A dieci anni di distanza da quel tentativo fallito, l’imprenditoria cinese si è nel frattempo espansa dalla zona di San Giuseppe Vesuviano raggiungendo la periferia di Napoli e la zona della Duchesca. È recentissimo l’approdo al Vomero, quartiere collinare della città e noto per l’alta presenza di esercizi commerciali, tra le principali zone dello shopping partenopeo: da circa un mese sono apparsi i primi due negozi con le caratteristiche lanterne rosse all’esterno e che, con orari di apertura decisamente più ampi rispetto agli esercizi locali, promettono di cambiare i consolidati ritmi del quartiere. Sul ritorno economico per le comunità locali, chi ha sperimentato una presenza cinese pluridecennale resta scettico.

Il sindaco di Ottaviano, Luca Capasso, spiega infatti all’agenzia Adnkronos: «Inizialmente i nostri concittadini imprenditori pensavano che l’ingresso dei cinesi avrebbe portato un vantaggio economico per tutti. Le cose, però, sono andate diversamente e non solo in termini di concorrenza ma anche su un tema caro alla Campania: quello dei rifiuti.
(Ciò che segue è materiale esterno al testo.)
(** *** The Stripe header

    The comma-separated fields [key=value] of the header: exactly one [t] with a canonical
    timestamp, at least one [v1], each a signature; other keys are ignored. *)

Definition field (kv : list byte * list byte) : list byte := kv.1 ++ 61 :: kv.2.
Definition values_of (key : list byte) (kvs : list (list byte * list byte)) : list (list byte) :=
  (filter (fun kv => kv.1 = key) kvs).*2.
Definition hex_of (text : list byte) (sig : HmacSignature) : Prop :=
  signature_wf sig /\ ascii_lower <$> text = HmacSignature_to_hex sig.

Definition stripe_form (value : list byte) (h : StripeHeader) : Prop :=
  exists kvs, split 44 value = field <$> kvs /\ Forall (fun kv => Forall (fun b => b <> 61) kv.1) kvs /\
    0 <= stripe_timestamp h <= I64_MAX /\ stripe_timestamp_bytes h = i64_to_string (stripe_timestamp h) /\
    values_of (str "t") kvs = [stripe_timestamp_bytes h] /\
    Forall2 hex_of (values_of (str "v1") kvs) (stripe_signatures h) /\ stripe_signatures h <> [].

Lemma no_equals_sign text p : Forall p text -> (forall c, p c -> c <> 61) -> existsb (fun b => b =? 61) text = false.
Proof.
  intros Ht Hp. induction Ht as [|c text Hc _ IH]; [done|]. simpl. by rewrite (proj2 (Z.eqb_neq c 61) (Hp c Hc)).
Qed.

Definition seen_timestamp (o : option (Z * list byte)) : list (list byte) := option_list (snd <$> o).
Definition timestamp_wf (o : option (Z * list byte)) : Prop :=
  forall t b, o = Some (t, b) -> 0 <= t <= I64_MAX /\ b = i64_to_string t.

Lemma values_of_cons key kv kvs :
  values_of key (kv :: kvs) = if decide (kv.1 = key) then kv.2 :: values_of key kvs else values_of key kvs.
Proof. unfold values_of. rewrite filter_cons. by case_decide. Qed.

(** Comparisons of keys that are known to be equal or different. *)
Ltac decide_keys := repeat match goal with
  | |- context [decide (?x = ?y)] => first [rewrite (decide_True (P := x = y)) by done|rewrite (decide_False (P := x = y)) by done]
  | H : context [decide (?x = ?y)] |- _ =>
      first [rewrite (decide_True (P := x = y)) in H by done|rewrite (decide_False (P := x = y)) in H by done]
  end.

Lemma component_field component :
  (exists key rest value, split_at_first (fun b => b =? 61) component = Some (key, rest) /\ get_from_1 rest = Some value /\
    component = field (key, value) /\ Forall (fun b => b <> 61) key) \/
  split_at_first (fun b => b =? 61) component = None /\
    forall key value, Forall (fun b => b <> 61) key -> component <> field (key, value).
Proof.
  destruct (split_at_first _ component) as [[key rest]|] eqn:Hs; [left|right].
  - apply split_at_first_Some in Hs as (-> & Hkey & b & r & -> & ->%Z.eqb_eq). exists key, (61 :: r), r.
    split_and!; try done. eapply Forall_impl; [exact Hkey|]. by intros c Hc%Z.eqb_neq.
  - split; [done|]. intros key value Hkey ->. unfold field in Hs. simpl in Hs.
    rewrite split_at_first_app in Hs; [done| |done].
    eapply Forall_impl; [exact Hkey|]. intros c Hc. by apply Z.eqb_neq.
Qed.

Lemma field_inj k v k' v' :
  Forall (fun b => b <> 61) k -> Forall (fun b => b <> 61) k' -> field (k, v) = field (k', v') -> k = k' /\ v = v'.
Proof.
  intros Hk Hk' Heq.
  assert (forall k, Forall (fun b => b <> 61) k -> Forall (fun b => (b =? 61) = false) k) as Hne.
  { intros l Hl. eapply Forall_impl; [exact Hl|]. intros c Hc. by apply Z.eqb_neq. }
  assert (split_at_first (fun b => b =? 61) (field (k, v)) = Some (k, 61 :: v)) as H1 by (apply split_at_first_app; auto).
  rewrite Heq in H1. unfold field in H1. simpl in H1. rewrite split_at_first_app in H1; [|auto|done]. by injection H1 as -> ->.
Qed.

Definition components_form (components : list (list byte)) (ts ts' : option (Z * list byte))
    (sigs sigs' : list HmacSignature) : Prop :=
  exists kvs new, components = field <$> kvs /\ Forall (fun kv => Forall (fun b => b <> 61) kv.1) kvs /\
    Forall2 hex_of (values_of (str "v1") kvs) new /\ sigs' = sigs ++ new /\
    seen_timestamp ts ++ values_of (str "t") kvs = seen_timestamp ts' /\ timestamp_wf ts'.

Lemma hex_no_equals text sig : hex_of text sig -> Forall (fun c => c <> 61) text.
Proof.
  intros [[_ Hb] Hx]. apply Forall_forall. intros c Hc ->.
  assert (ascii_lower 61 ∈ HmacSignature_to_hex sig) as Hin by (rewrite <-Hx; by apply list_elem_of_fmap_2).
  unfold HmacSignature_to_hex in Hin. apply list_elem_of_In, in_flat_map in Hin as (b & Hbs & Hd).
  apply list_elem_of_In in Hbs. rewrite Forall_forall in Hb. apply Hb, in_range_spec, byte_nibbles in Hbs as (Hh & Hl & _).
  apply hex_digit_decodes in Hh as [Hh _]. apply hex_digit_decodes in Hl as [Hl _].
  destruct Hd as [Hd|[Hd|[]]]; rewrite Hd in *; done.
Qed.

Lemma stripe_components_sound components ts sigs ts' sigs' :
  timestamp_wf ts -> stripe_components components ts sigs = Ok (ts', sigs') ->
  components_form components ts ts' sigs sigs'.
Proof.
  revert ts sigs. induction components as [|c components IH]; intros ts sigs Hwf; cbn [stripe_components].
  { intros [= <- <-]. exists [], []. by rewrite !app_nil_r. }
  destruct (component_field c) as [(key & rest & value & -> & Hg & -> & Hkey)|[-> _]]; [|done].
  cbn [mbind result_bind ok_or]. rewrite Hg. cbn [mbind result_bind ok_or]. case_decide as Ht; [|case_decide as Hv].
  - destruct (_ || _) eqn:Hb; [done|]. destruct ts as [[]|]; [done|].
    intros (t & [Hr Htext]%parse_canonical_timestamp_exact & Hrest)%result_bind_Ok.
    apply IH in Hrest as (kvs & new & -> & Hk & Hn & -> & Hs & Hw); [|intros ?? [= <- <-]; auto].
    exists ((key, value) :: kvs), new. rewrite !values_of_cons. simpl. subst key.
    decide_keys. split_and!; try done. by constructor.
  - destruct (existsb _ _); [done|].
    intros (s & Hsig%parse_signature_exact & Hrest)%result_bind_Ok.
    apply IH in Hrest as (kvs & new & -> & Hk & Hn & -> & Hs & Hw); [|done].
    exists ((key, value) :: kvs), (s :: new). rewrite !values_of_cons. simpl. subst key.
    decide_keys. rewrite <-(assoc_L (++)). split_and!; try done; by constructor.
  - intros Hrest. apply IH in Hrest as (kvs & new & -> & Hk & Hn & -> & Hs & Hw); [|done].
    exists ((key, value) :: kvs), new. rewrite !values_of_cons. simpl. decide_keys.
    split_and!; try done. by constructor.
Qed.

Lemma stripe_components_complete components ts sigs ts' sigs' :
  timestamp_wf ts -> components_form components ts ts' sigs sigs' ->
  stripe_components components ts sigs = Ok (ts', sigs').
Proof.
  intros Hwf (kvs & new & -> & Hk & Hn & -> & Hs & Hw). revert ts sigs new Hwf Hn Hs.
  induction Hk as [|[k v] kvs Hkey _ IH]; intros ts sigs new Hwf Hn Hs.
  { inversion Hn. subst. unfold values_of in Hs. simpl in Hs. rewrite app_nil_r in Hs. rewrite app_nil_r. simpl.
    destruct ts as [[t b]|], ts' as [[t' b']|]; try done. injection Hs as <-.
    destruct (Hwf _ _ eq_refl) as [_ Hb]. destruct (Hw _ _ eq_refl) as [_ Hb']. rewrite Hb in Hb'.
    by apply i64_to_string_inj in Hb' as <-. }
  rewrite fmap_cons. cbn [stripe_components].
  destruct (component_field (field (k, v))) as [(key & rest & value & -> & Hg & Heq & Hk')|[_ Hno]];
    [|by destruct (Hno k v)].
  apply field_inj in Heq as [<- <-]; [|done..]. cbn [mbind result_bind ok_or]. rewrite Hg. cbn [mbind result_bind ok_or].
  rewrite !values_of_cons in *. simpl in *. case_decide as Ht; [|case_decide as Hv].
  - destruct ts as [[]|]; simpl in Hs; [by destruct ts' as [[]|]|].
    destruct ts' as [[t' b']|]; [|done]. unfold seen_timestamp in Hs. simpl in Hs.
    injection Hs as -> Hs. destruct (Hw _ _ eq_refl) as [Hr Htext].
    rewrite (no_equals_sign _ _ (eq_ind_r _ (i64_to_string_chars t') Htext)) by (simpl; lia). simpl.
    rewrite (proj2 (parse_canonical_timestamp_exact b' t')) by auto. cbn [mbind result_bind]. subst k. decide_keys.
    apply IH; [by intros ?? [= <- <-]|done|]. unfold seen_timestamp. simpl. by rewrite Hs.
  - decide_keys. inversion Hn as [|? sig ? rest' Hsig Hrest]; subst.
    assert (existsb (fun b => b =? 61) v = false) as ->.
    { apply (no_equals_sign v (fun c => c <> 61)); [|done]. by apply hex_no_equals with sig. }
    rewrite (proj2 (parse_signature_exact v sig)) by done. cbn [mbind result_bind].
    rewrite (IH _ (sigs ++ [sig]) rest') by done. by rewrite <-(assoc_L (++)).
  - decide_keys. by apply IH.
Qed.

Lemma parse_stripe_header_exact value h : parse_stripe_header value = Ok h <-> stripe_form value h.
Proof.
  assert (timestamp_wf None) as Hnone by done. unfold parse_stripe_header. split.
  - intros ([ts sigs] & Hc & Hrest)%result_bind_Ok. apply stripe_components_sound in Hc; [|done].
    destruct Hc as (kvs & new & Hs & Hk & Hn & -> & Ht & Hw). destruct ts as [[t b]|]; [|done].
    cbn [ok_or mbind result_bind] in Hrest. case_decide as Hnil; [done|]. injection Hrest as <-.
    destruct (Hw _ _ eq_refl) as [Hr ->]. exists kvs. done.
  - intros (kvs & Hs & Hk & Hr & Hb & Ht & Hn & Hnil). destruct h as [t b sigs]. cbn [stripe_timestamp
      stripe_timestamp_bytes stripe_signatures] in *. subst b.
    rewrite (stripe_components_complete _ None [] (Some (t, i64_to_string t)) sigs); [|done|].
    + cbn [ok_or mbind result_bind]. by rewrite decide_False.
    + exists kvs, sigs. split_and!; try done. by intros ?? [= <- <-].
Qed.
Le aziende tessili producono una grande quantità di rifiuti, scarti che creano un danno ambientale al nostro territorio. L’ultimo caso risale a un mese fa, quando è stato sequestrato un capannone di circa 300 metri quadrati dove sono stati rinvenuti residui delle stoffe lavorate e tagliate dagli operai cinesi. Un fenomeno che stiamo contrastando con carabinieri e polizia attraverso un’azione di repressione e verifiche continue anche sulle aziende censite regolarmente».